Following singer Trisha Yearwood's rendition of The Star-Spangled Banner the six F-16's flew over DIS in the delta formation doing nearly 400 mph, each trailing a plume of smoke.
"There's a lot of radio communication going on, there's a lot of adjustments with air speeds and timing," said Lt. Col. Rob Skelton, Operations Officer, about the flyover. "We do our best to literally make the TOT (Time over target) within just a couple of seconds so it gives the effect that we want to do. Part of our jobs as the Thunderbirds is to help inspire people, and that is exactly what a fly-over at the National Anthem does."
Along with NASCAR and the Daytona International Speedway, the Thunderbirds are also celebrating an anniversary.
"It's a true honor to be part of the 50th anniversary," said Major Scott Poteet, who flies the No. 4 jet as slot pilot in the diamond formation. "It's our 55th year so we are all kind of sharing an anniversary as such. There's a lot of hype involved and it's an excellent opportunity to come down here and show everyone what the Air Force is about and interact with the NASCAR environment."
Last week some of the jets arrived early to give ride-alongs, with the remaining jets arriving on Friday afternoon at the Daytona Beach International Airport.
NASCAR Sprint Cup Series driver Jamie McMurray and FOX commentator Jeff Hammond were some of the lucky ones that had the chance to fly in the F-16.
"Hammond and McMurray were very excited about what we were doing," said Major Tony Mulhare, advance pilot and narrator. "They both wanted us to do more maneuvers. They did well throughout the maneuvers. They got to experience 9 Gs, nine times the force of gravity. Your body is not designed to pull that many Gs and go that fast when we turn a roll. Neither of them got sick."
Last year, Kyle Busch flew with the Thunderbirds, which are based in his hometown of Las Vegas at Nellis Air Force Base.
At the time he was driving the No. 5 for Hendrick Motorsports and the pit crew team wore the Thunderbirds upside down No. 5 sticker on their pit crew helmets for the rest of the year following the flight. The number on the jet, piloted by Major Samantha Weeks, is upside down because the plane spends a majority of its time inverted in air shows.
At 850 horsepower per Sprint Series car, the entire Daytona 500 field didn't match up to the power of one F-16.
"In full afterburner, the F-16 is capable of 29,000 pounds of thrust," said Skelton. "While there is no translation from pounds of thrust to horsepower, our informal calculations are about 55-60,000 horsepower."
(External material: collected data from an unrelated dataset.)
(** ** The reorder buffer, emptied *)

Lemma clear_ok r : reorder_ok carries r -> reorder_ok carries (rb_clear r) /\ forall i e, rb_entries (rb_clear r) !! i = Some e -> e_used e = false.
Proof.
  intros Hr. assert (H : forall i e, rb_entries (rb_clear r) !! i = Some e -> e_used e = false) by (intros i e; cbn; rewrite list_lookup_fmap; destruct (rb_entries r !! i); cbn; [by intros [= <-] | done]). split; [|done]. split; try apply Hr.
  - cbn. rewrite length_fmap. apply Hr.
  - symmetry. by apply used_0.
  - intros i e Hi Hu. specialize (H i e Hi). congruence.
Qed.
Lemma new_reorder_ok : reorder_ok carries (new_reorder (c_reorder_packets cfg) (c_max_packet_bytes cfg)) /\ forall i e, rb_entries (new_reorder (c_reorder_packets cfg) (c_max_packet_bytes cfg)) !! i = Some e -> e_used e = false.
Proof.
  unfold new_reorder. set (stride := if _ <? _ then _ else _). assert (Hs : 0 <= stride < 2 ^ 32) by (unfold stride, kHeaderLength; case_if; lia).
  assert (H : forall i e, replicate (Z.to_nat (c_reorder_packets cfg)) no_entry !! i = Some e -> e_used e = false) by (intros i e [-> _]%lookup_replicate_1; done). split; [|done]. split; cbn [rb_capacity rb_entries rb_stride rb_data rb_size].
  - done.
  - by rewrite length_replicate.
  - done.
  - unfold len. rewrite length_replicate. nia.
  - symmetry. by apply used_0.
  - intros i e Hi Hu. specialize (H i e Hi). congruence.
Qed.
(** ** Whole operations *)

(** Until it has a position the receiver knows and holds nothing. *)
Definition placed st : Prop := next_ st = 0 -> highest_ st = 0.
Definition restarts st (d : list Z) : bool := match parse_packet d with Some p => have_session_ st && negb (bool_decide (pv_session p = session_ st)) && c_follow_session cfg && eos_notified_ st | None => false end.
Definition first_of_session : Z := if c_next_sequence cfg =? 0 then 0 else 1.
Lemma accept_session_ok d p st : rinv st -> placed st -> parse_packet d = Some p -> datagram_good d -> let '(ok, st') := accept_session cfg p st in
  rinv st' /\ placed st' /\ h_ st' = h_ st /\ (restarts st d = false -> next_ st' = next_ st /\ highest_ st' = highest_ st) /\ (restarts st d = true -> ok = true /\ next_ st' = first_of_session).
Proof.
  intros HI Hz Ep Hd. destruct (datagram_good_packet d p Hd Ep) as (ms & ((Hs & _) & _) & _). unfold accept_session, restarts. rewrite Ep. destruct (have_session_ st); cbn [negb andb].
  - case_bool_decide; cbn [negb andb]; [split; [done|]; split; [done|]; split; [done|]; split; done|]. destruct (c_follow_session cfg && eos_notified_ st) eqn:Ef; [|split; [by apply (rinv_same carries st) | split; [done|]; split; [done|]; split; done]]. split; [|split; [done|]; split; [done|]; split; done].
    destruct HI as [A B C D E F]. destruct (clear_ok (held_ st) A) as [A' U]. split; [exact A' | | | cbn | by cbn | exact Hs].
    + intros i e Hi Hu. specialize (U i e Hi). congruence.
    + intros i e Hi Hu. specialize (U i e Hi). congruence.
    + case_if; lia.
  - destruct (negb (is_blank (session_ st)) && _) eqn:E1; (split; [|split; [done|]; split; [done|]; split; done]); destruct HI as [A B C D E F]; by split.
Qed.
Definition event_fine (e : Event Meta) : Prop := match e with OnMessage seq m _ => carries seq m | OnGapUnrecoverable _ _ => lossy cfg | _ => True end.
(** The step told the handler [evs], in sequence from position [n]. *)
Definition steps (n : Z) st st' : Prop := exists evs, h_ st' = h_ st ++ evs /\ advance n evs = Some (next_ st') /\ Forall event_fine evs /\ (OnEndOfSession ∈ evs -> highest_ st' <= next_ st').
Lemma updated_steps st0 st st' : h_ st = h_ st0 -> updated cfg carries st st' -> steps (next_ st) st0 st'.
Proof.
  intros Eh (evs & fin & H1 & [H2 H3] & H4 & _ & _ & _ & H5). exists (evs ++ fin). rewrite <- Eh. split; [done|]. split; [rewrite advance_app, H2; by destruct H5 as [->|(-> & _)]|]. split.
  - apply Forall_app. split; [|destruct H5 as [->|(-> & _)]; repeat constructor]. eapply Forall_impl; [exact H3|]. by intros [].
  - intros [Hin|Hin]%elem_of_app; [|destruct H5 as [->|(_ & ? & _)]; [by apply elem_of_nil in Hin | done]]. rewrite Forall_forall in H3. by destruct (H3 _ Hin).
Qed.
Lemma moved_updated_trans st st1 st2 : moved cfg carries st st1 -> updated cfg carries st1 st2 -> updated cfg carries st st2.
Proof.
  intros (e1 & H1 & T1 & A1 & B1 & C1 & D1 & F1) (e2 & fin & H2 & T2 & A2 & B2 & C2 & D2 & F2). exists (e1 ++ e2), fin. rewrite H2, H1, <- !app_assoc. split; [done|]. split; [by eapply tells_app|]. rewrite A2, B2, C2, D2. repeat split; try done.
  destruct F2 as [?|F2]; [by left|]. right. rewrite <- F1, <- D2, <- A2. done.
Qed.
Lemma on_packet_ok line d now meta st : rinv st -> placed st -> datagram_good d -> exists st', on_packet cfg line d now meta st = Some st' /\ rinv st' /\ placed st' /\
  ((restarts st d = false /\ next_ st = 0 /\ next_ st' = 0 /\ h_ st' = h_ st) \/ exists n, 0 < n /\ steps n st st' /\ (restarts st d = false -> next_ st <> 0 -> n = next_ st) /\ (restarts st d = true -> first_of_session <> 0 -> n = first_of_session)) /\
  (forall p, parse_packet d = Some p -> pv_kind p = Data -> have_session_ st = true -> pv_session p = session_ st -> next_ st <> 0 -> pv_sequence p <= next_ st -> next_sequence p <= next_ st').
Proof.
  intros HI Hz Hd. unfold on_packet. set (st0 := st <| now_ns_ := now |>). assert (HI0 : rinv st0) by (by apply (rinv_same carries st)).
  assert (Hidle : forall s, h_ s = h_ st -> next_ s = next_ st -> restarts st d = false -> (restarts st d = false /\ next_ st = 0 /\ next_ s = 0 /\ h_ s = h_ st) \/
    exists n, 0 < n /\ steps n st s /\ (restarts st d = false -> next_ st <> 0 -> n = next_ st) /\ (restarts st d = true -> first_of_session <> 0 -> n = first_of_session)).
  { intros s Eh En Er. destruct (Z.eq_dec (next_ st) 0) as [E0|N0]; [left; rewrite En; done|]. right. exists (next_ st). pose proof (ri_next _ _ HI). split; [lia|]. split; [|split; [done | congruence]]. exists []. rewrite app_nil_r, En. split; [done|]. split; [done|]. split; [done|]. by intros ?%elem_of_nil. }
  destruct (parse_packet d) as [p|] eqn:Ep; [|eexists; split; [reflexivity|]; split; [by apply (rinv_same carries st)|]; split; [done|]; split; [apply Hidle; try done; unfold restarts; by rewrite Ep | done]].
  pose proof (accept_session_ok d p st0 HI0 Hz Ep Hd) as Ha. change (restarts st0 d) with (restarts st d) in Ha. assert (Hacc : have_session_ st = true -> pv_session p = session_ st -> accept_session cfg p st0 = (true, st0)) by (intros Hhs Hps; unfold accept_session; change (have_session_ st0) with (have_session_ st); change (session_ st0) with (session_ st); rewrite Hhs, Hps, bool_decide_true by done; done). destruct (accept_session cfg p st0) as [ok st1]. destruct Ha as (HI1 & Hz1 & Eh1 & Hr1 & Hr2). destruct ok; cbn [negb].
  2:{ eexists. split; [reflexivity|]. split; [done|]. split; [done|]. assert (Er : restarts st d = false) by (destruct (restarts st d); [by destruct (Hr2 eq_refl) | done]). destruct (Hr1 Er) as [En _]. split; [by apply Hidle|]. intros p' Ep' _ Hhs Hps. apply (inj Some) in Ep' as <-. discriminate (Hacc Hhs Hps). }
  set (st2 := count _ st1). set (st3 := if next_ st2 =? 0 then _ else st2). destruct (datagram_good_packet d p Hd Ep) as (ms & Hg & Hk). pose proof (good_next _ p ms Hg) as Hgn.
  pose proof Hg as ((_ & Hq & _ & _ & Hpc & _) & _ & Hb).
  assert (E3 : next_ st3 = (if next_ st1 =? 0 then if pv_sequence p =? 0 then 1 else pv_sequence p else next_ st1) /\ held_ st3 = held_ st1 /\ highest_ st3 = highest_ st1 /\ session_ st3 = session_ st1 /\ h_ st3 = h_ st1) by (unfold st3, st2; cbn; by destruct (next_ st1 =? 0)).
  destruct E3 as (En3 & Eh3 & Ehi3 & Es3 & Ehl3). clearbody st3. assert (HI3 : rinv st3).
  { destruct HI1 as [A B C D E F]. pose proof (below_max _ _ A) as Hbm. split; rewrite ?Eh3, ?Ehi3, ?Es3; try done.
    - rewrite En3. destruct (Z.eqb_spec (next_ st1) 0) as [E0|]; [|done]. intros i e Hi Hu. specialize (C i e Hi Hu). rewrite (Hz1 E0) in C. destruct (ro_entry _ _ A i e Hi Hu) as (ms' & _ & _ & Hne & _ & Hc' & H0 & H1 & _). destruct ms'; [done|]. cbn in Hc'. lia.
    - rewrite En3. destruct (next_ st1 =? 0); [case_if|]; lia. }
  assert (Hpos : 0 < next_ st3) by (rewrite En3; pose proof (ri_next _ _ HI1); destruct (Z.eqb_spec (next_ st1) 0); [case_if|]; lia).
  set (st4 := match state_ st3 with Down => _ | _ => st3 end). assert (E4 : next_ st4 = next_ st3 /\ held_ st4 = held_ st3 /\ highest_ st4 = highest_ st3 /\ session_ st4 = session_ st3 /\ h_ st4 = h_ st3) by (unfold st4; by destruct (state_ st3)).
  destruct E4 as (En4 & Eh4 & Ehi4 & Es4 & Ehl4). clearbody st4. set (st5 := if highest_ st4 <? next_sequence p then _ else st4).
  assert (E5 : next_ st5 = next_ st3 /\ held_ st5 = held_ st3 /\ highest_ st5 = Z.max (highest_ st3) (next_sequence p) /\ session_ st5 = session_ st3 /\ h_ st5 = h_ st3).
  { unfold st5. destruct (Z.ltb_spec (highest_ st4) (next_sequence p)); cbn; repeat split; try congruence; lia. }
  destruct E5 as (En5 & Eh5 & Ehi5 & Es5 & Ehl5). clearbody st5. assert (HI5 : rinv st5).
  { destruct HI3 as [A B C D E F]. split; rewrite ?En5, ?Eh5, ?Ehi5, ?Es5; try done; [|lia]. intros i e Hi Hu. specialize (C i e Hi Hu). lia. }
  assert (Hmid : exists st6, match pv_kind p with
    | Heartbeat => Some (count (fun x => x <| s_heartbeats ::= inc |>) st5) | EndOfSession => Some ((count (fun x => x <| s_end_of_session ::= inc |>) st5) <| eos_ := true |>)
    | Data => if next_sequence p <=? next_ st5 then Some (duplicate p now line st5) else if pv_sequence p <=? next_ st5 then drain (deliver p meta (first_copy p now st5)) else on_ahead cfg p now meta line st5 end = Some st6 /\
    rinv st6 /\ (pv_kind p = Data -> pv_sequence p <= next_ st5 -> next_sequence p <= next_ st6) /\ exists st5', h_ st5' = h_ st5 /\ next_ st5' = next_ st5 /\ highest_ st5' = highest_ st5 /\ moved cfg carries st5' st6).
  { destruct (pv_kind p) eqn:Ek.
    - destruct (Z.leb_spec (next_sequence p) (next_ st5)) as [Hle|Hgt]; [eexists; split; [reflexivity|]; pose proof (duplicate_still p now line st5) as Sd; split; [by apply (still_rinv carries st5)|]; split; [destruct Sd as (_ & _ & -> & _); done | exists st5; auto using still_moved]|].
      destruct (Z.leb_spec (pv_sequence p) (next_ st5)) as [Hle|Hgt'].
      + destruct (deliver_drain_ok cfg carries p ms meta (first_copy p now st5) Hg ltac:(by apply (rinv_same carries st5)) Hle ltac:(cbn; lia) ltac:(cbn; lia)) as (st6 & -> & Hm & Hr & Hnn). exists st6. split; [done|]. split; [done|]. split; [intros _ _; lia|]. by exists (first_copy p now st5).
      + destruct (ahead_moved cfg carries p ms now meta line st5 Hg ltac:(by apply Hk) HI5 Hgt' ltac:(lia)) as (st6 & -> & Hm & Hr). exists st6. split; [done|]. split; [done|]. split; [intros _ ?; lia|]. by exists st5.
    - eexists. split; [reflexivity|]. split; [by apply (rinv_same carries st5)|]. split; [done|]. exists st5. split; [done|]. split; [done|]. split; [done|]. by apply still_moved.
    - eexists. split; [reflexivity|]. split; [by apply (rinv_same carries st5)|]. split; [done|]. eexists ((count (fun x => x <| s_end_of_session ::= inc |>) st5) <| eos_ := true |>). split; [done|]. split; [done|]. split; [done|]. apply rx_moved_refl. }
  destruct Hmid as (st6 & -> & HI6 & Hadv & st5' & F1 & F2 & F3 & Hm6). cbn [mbind option_bind]. set (st7 := if negb _ then on_progress st6 else st6). assert (S7 : still st6 st7) by (unfold st7; by case_if).
  destruct (update_ok cfg carries now st7 (still_rinv _ _ _ S7 HI6)) as (st' & -> & Hu & HI' & _). exists st'. split; [done|]. split; [done|].
  assert (Hu' : updated cfg carries st5' st') by (eapply moved_updated_trans; [exact Hm6|]; eapply moved_updated_trans; [by apply still_moved | done]). pose proof (updated_steps st st5' st' ltac:(by rewrite F1, Ehl5, Ehl3, Eh1) Hu') as Hst. rewrite F2, En5 in Hst.
  split; [destruct Hst as (evs & _ & Ha%advance_le & _); intros ?; lia|]. split.
  2:{ intros p' Ep' Ekd Hhs Hps N0 Hsq. apply (inj Some) in Ep' as <-. specialize (Hacc Hhs Hps). injection Hacc as ->. change (next_ st0) with (next_ st) in En3. replace (next_ st =? 0) with false in En3 by lia. specialize (Hadv Ekd ltac:(lia)).
      destruct Hu as (evs & fin & _ & [Hle%advance_le _] & _). destruct S7 as (_ & _ & E7 & _). lia. }
  right. exists (next_ st3). split; [lia|]. split; [done|]. split.
  - intros Er N0. destruct (Hr1 Er) as [En1 _]. rewrite En3, En1. change (next_ st0) with (next_ st). by replace (next_ st =? 0) with false by lia.
  - intros Er N0. destruct (Hr2 Er) as [_ En1]. rewrite En3, En1. by replace (first_of_session =? 0) with false by lia.
Qed.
The entire Thunderbirds team consists of over 130 personnel, but the officers each carry a number just like the drivers in the Cup Series.
"The number means a lot to us," said Poteet. "It's the position we fly. So amongst our selves there's a lot of rivalry. We had the opportunity to fly over the Las Vegas race last year and had the opportunity to go down in the pits. I saw the No. 4 car (Ward Burton) and of course I had to take my picture next to it."
Captain Elizabeth Kreft, the public affairs officer, shares the same number with race winner Newman - No. 12.